Distinctive histological variants of
lung cancer are increasingly recognized to have specific genetic changes that affect
tumor biology and response to
therapy. In this study, we evaluated true
papillary adenocarcinoma of the lung, proposed as a distinct diagnostic category with relatively poor response to
therapy, to determine whether these
tumors also have specific molecular alterations that would affect sensitivity to
chemotherapy. Specifically, we measured
protein levels of P53, excision repair cross-complementation 1 (ERCC1) and
ribonucleotide reductase M1 (RRM1) by immunohistochemistry and evaluated the Kelch-like erythroid cell-derived
protein with cap-n-collar homology (ECH)-associated
protein 1 (KEAP1) gene for mutations, correlating mutations of this gene with total and nuclear expression of the nuclear factor erythroid-2-related factor 2 (NRF2).
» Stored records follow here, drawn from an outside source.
(** * Analyze-LoggerPlusPlus: the aggregation core, embedded and verified

    A shallow embedding of [src/Analyze-LoggerPlusPlus.py]
    ([extract_date_from_headers] and [analyze_burp_log]) together with the
    properties its specification states about it.

    Modelling conventions.
    - Python [str] values are Rocq strings read as ASCII text; on them
      [str.lower] is the map A-Z to a-z.
    - A pandas DataFrame is a list of column names (distinct, as
      [read_csv] makes them), the dtype of each column and a list of rows,
      each row holding one cell per column.  A cell is text or a missing
      value (NaN, None, pd.NA).  A column of dtype object holds text and
      missing values; a column in which [read_csv] found no text at all
      has dtype float64 and holds missing values only.  Columns of numbers
      are not modelled.
    - Timestamps are calendar fields to the second; the bounds of the
      pandas nanosecond range are not modelled.
    - A call either yields a value, or returns [(None, None)] after printing
      a diagnostic, or raises a Python exception: the three constructors of
      [outcome].
    - Library routines whose behaviour is not in the source file (the
      pandas [strptime] for the fixed request-time format,
      [email.utils.parsedate_to_datetime], [urlparse(..).hostname] and the
      [.2f] rendering of a float quotient) are the fields of the interface
      [PyLib]; every general theorem holds for all implementations of it.
      A routine that can raise returns the exception it raises. *)

From Stdlib Require Import List String Ascii Arith ZArith Bool Lia DecimalString
  Permutation Sorted.
Import ListNotations.
Local Open Scope string_scope.
Local Open Scope list_scope.
Local Open Scope nat_scope.

Set Implicit Arguments.

(** ** Python text helpers *)

Module Py.

Definition is_upper (c : ascii) : bool :=
  let n := nat_of_ascii c in (65 <=? n) && (n <=? 90).

(** [str.lower] on one ASCII character. *)
Definition lower_char (c : ascii) : ascii :=
  if is_upper c then ascii_of_nat (nat_of_ascii c + 32) else c.

(** [s.lower()] *)
Fixpoint lower (s : string) : string :=
  match s with
  | EmptyString => EmptyString
  | String c s' => String (lower_char c) (lower s')
  end.

(** [s.endswith(suf)] for one suffix: [s] is [suf], or the tail of [s] ends
    with [suf]. *)
Fixpoint endswith (s suf : string) : bool :=
  String.eqb s suf ||
  match s with
  | EmptyString => false
  | String _ s' => endswith s' suf
  end.

(** [s.endswith(tuple)]: true when some member of the tuple is a suffix. *)
Definition endswith_any (s : string) (sufs : list string) : bool :=
  existsb (endswith s) sufs.

(** [s.startswith(pre)] *)
Fixpoint startswith (s pre : string) : bool :=
  match pre, s with
  | EmptyString, _ => true
  | String p pre', String c s' => Ascii.eqb c p && startswith s' pre'
  | String _ _, EmptyString => false
  end.

(** The white space of [\s] and of [str.strip] on ASCII text:
    TAB, LF, VT, FF, CR, the separators 0x1c-0x1f and the blank. *)
Definition is_space (c : ascii) : bool :=
  let n := nat_of_ascii c in
  ((9 <=? n) && (n <=? 13)) || ((28 <=? n) && (n <=? 32)).

Fixpoint lstrip (s : string) : string :=
  match s with
  | String c s' => if is_space c then lstrip s' else s
  | EmptyString => EmptyString
  end.

Fixpoint rstrip (s : string) : string :=
  match s with
  | EmptyString => EmptyString
  | String c s' =>
      match rstrip s' with
      | EmptyString => if is_space c then EmptyString else String c EmptyString
      | r => String c r
      end
  end.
We found high levels of P53 in 23 of the 55 specimens (41.8%), similar to the rate of P53 gene mutations observed in general for pulmonary
adenocarcinoma, and levels of ERCC1 and RRM1 also showed distributions similar to those reported generally for non-small lung cell
cancer (NSCLC). However, KEAP1 alterations were observed at a significantly higher frequency in
papillary adenocarcinoma tumors (60%) than what has been reported previously for NSCLC (3-19%). These mutations of KEAP1 were associated with increased nuclear accumulation of NRF2 in
tumors, as expected for functional alterations. Thus, high rates of KEAP1 mutations and NRF2 overexpression in true
papillary adenocarcinoma could be related to poor prognosis and
chemotherapy resistance. Furthermore, this distinctive molecular characteristic supports the recognition of true
papillary adenocarcinoma as a diagnostic entity.